* THE PROBLEM: Report each line of the records below that holds the word "assert".

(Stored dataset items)
>>>

Lemma bindingsTo_cons l fn fns :
  bindingsTo l (fn :: fns) =
    ((if decide (fn_addr fn = l) then 1 else 0) + bindingsTo l fns)%nat.
Proof.
  unfold bindingsTo. rewrite filter_cons.
  destruct (decide (fn_addr fn = l)); reflexivity.
Qed.

Lemma bindingsTo_prefix l fns1 fns2 :
  fns1 `prefix_of` fns2 -> (bindingsTo l fns1 <= bindingsTo l fns2)%nat.
Proof.
  intros [k ->]. unfold bindingsTo. rewrite filter_app, length_app. lia.
Qed.

Lemma storesTo_eventOf_one env l fn :
  storesTo l [eventOf env fn] =
    if resolves env fn then (if decide (fn_addr fn = l) then 1 else 0)%nat
    else 0%nat.
Proof.
  unfold eventOf, storesTo, stores. destruct (resolves env fn); [|reflexivity].
  simpl. rewrite filter_cons. simpl.
  destruct (decide (fn_addr fn = l)); reflexivity.
Qed.

Lemma storesTo_eventOf env l fns :
  (storesTo l (map (eventOf env) fns) <= bindingsTo l fns)%nat.
Proof.
  induction fns as [|fn fns IH]; [reflexivity|].
  cbn [map]. rewrite storesTo_cons, storesTo_eventOf_one, bindingsTo_cons.
  destruct (resolves env fn); destruct (decide (fn_addr fn = l)); lia.
Qed.

(** The events of a Parse: those of the bindings it calls, which are a
    prefix of the queue; when it panics, the last binding called is one
    whose conversion fails. *)
Lemma Parse_shape σ :
  exists called,
    called `prefix_of` vars σ /\
    trace (Parse σ) = map (eventOf (environ σ)) called /\
    heap (final (Parse σ)) =
      assignAll (environ σ) (filter (fun fn => resolves (environ σ) fn = true) called)
        (heap σ) /\
    (forall e, result (Parse σ) = Panicked e ->
       exists before fn err,
         called = before ++ [fn] /\
         Forall (fun fn => resolves (environ σ) fn = true) before /\
         resolve (environ σ) fn = inr err).
Proof.
  assert (Hfilter : forall fns,
            Forall (fun fn => resolves (environ σ) fn = true) fns ->
            filter (fun fn => resolves (environ σ) fn = true) fns = fns).
  { induction 1 as [|fn fns Hfn _ IH]; [reflexivity|].
    rewrite filter_cons, IH. destruct (decide _); [reflexivity | contradiction]. }
  destruct (first_failure (environ σ) (vars σ))
    as [Hall | (pre & fn & post & e & Hq & Hpre & He)].
  - exists (vars σ). rewrite (Parse_resolving σ Hall). cbn [trace final result heap].
    rewrite (Hfilter _ Hall).
    split; [reflexivity|]. split; [reflexivity|]. split; [reflexivity|].
    intros e He. discriminate He.
  - exists (pre ++ [fn]). rewrite (Parse_failing σ pre fn post e Hq Hpre He).
    cbn [trace final result heap].
    split; [|split; [reflexivity|split]].
    + rewrite Hq. exists post. rewrite <- app_assoc. reflexivity.
    + rewrite filter_app, (Hfilter _ Hpre), filter_cons.
      rewrite (resolves_inr _ _ _ He).
      destruct (decide _) as [Hd|_]; [discriminate Hd|].
      rewrite filter_nil, app_nil_r. reflexivity.
    + intros e' _. exists pre, fn, e. auto.
Qed.

(** C7, amended. What a Parse does is what the bindings it calls do,
    binding after binding, and during the call of a binding: the lookup
    of the binding's variable and then, only when lookup-or-default
    resolved, one store of the resolved value through the binding's
    destination; a binding whose conversion fails stores nothing and is
    the last one called. So a binding writes its destination at most once: a
    destination is written at most as often as bindings of the queue
    point to it, hence at most once when a single binding does. *)
Theorem C7_each_binding_writes_at_most_once σ :
  (exists called,
     called `prefix_of` vars σ /\
     trace (Parse σ) = map (eventOf (environ σ)) called /\
     (forall e, result (Parse σ) = Panicked e ->
        exists before fn err,
          called = before ++ [fn] /\
          resolve (environ σ) fn = inr err /\
          stores [eventOf (environ σ) fn] = [] /\
          heap (final (Parse σ)) = assignAll (environ σ) before (heap σ))) /\
  (forall fn σ', (length (stores (trace (call fn σ'))) <= 1)%nat) /\
  (forall l, (storesTo l (trace (Parse σ)) <= bindingsTo l (vars σ))%nat) /\
  (forall l, bindingsTo l (vars σ) = 1%nat -> (storesTo l (trace (Parse σ)) <= 1)%nat).
Proof.
  destruct (Parse_shape σ) as (called & Hpre & Htrace & Hheap & Hpanic).
  assert (Hcount : forall l,
            (storesTo l (trace (Parse σ)) <= bindingsTo l (vars σ))%nat).
  { intros l. rewrite Htrace.
    etransitivity; [apply storesTo_eventOf | apply bindingsTo_prefix, Hpre]. }
  split; [|split; [|split]].
  - exists called. split; [exact Hpre|]. split; [exact Htrace|].
    intros e He. destruct (Hpanic e He) as (before & fn & err & Hc & Hb & Hf).
    exists before, fn, err. split; [exact Hc|]. split; [exact Hf|].
    split; [apply (stores_eventOf_failed _ _ _ Hf)|].
    rewrite Hheap, Hc, filter_app, filter_cons, (resolves_inr _ _ _ Hf).
    destruct (decide _) as [Hd|_]; [discriminate Hd|].
    rewrite filter_nil, app_nil_r. f_equal.
    clear -Hb. induction Hb as [|p ps Hp _ IH]; [reflexivity|].
    rewrite filter_cons, IH. destruct (decide _); [reflexivity | contradiction].
  - intros fn σ'. rewrite call_resolve.
    destruct (resolve (environ σ') fn); simpl; lia.
  - exact Hcount.
  - intros l H1. rewrite <- H1. apply Hcount.
Qed.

<<<

* EXERCISE OUTPUT:
  assert (Hfilter : forall fns,
  assert (Hcount : forall l,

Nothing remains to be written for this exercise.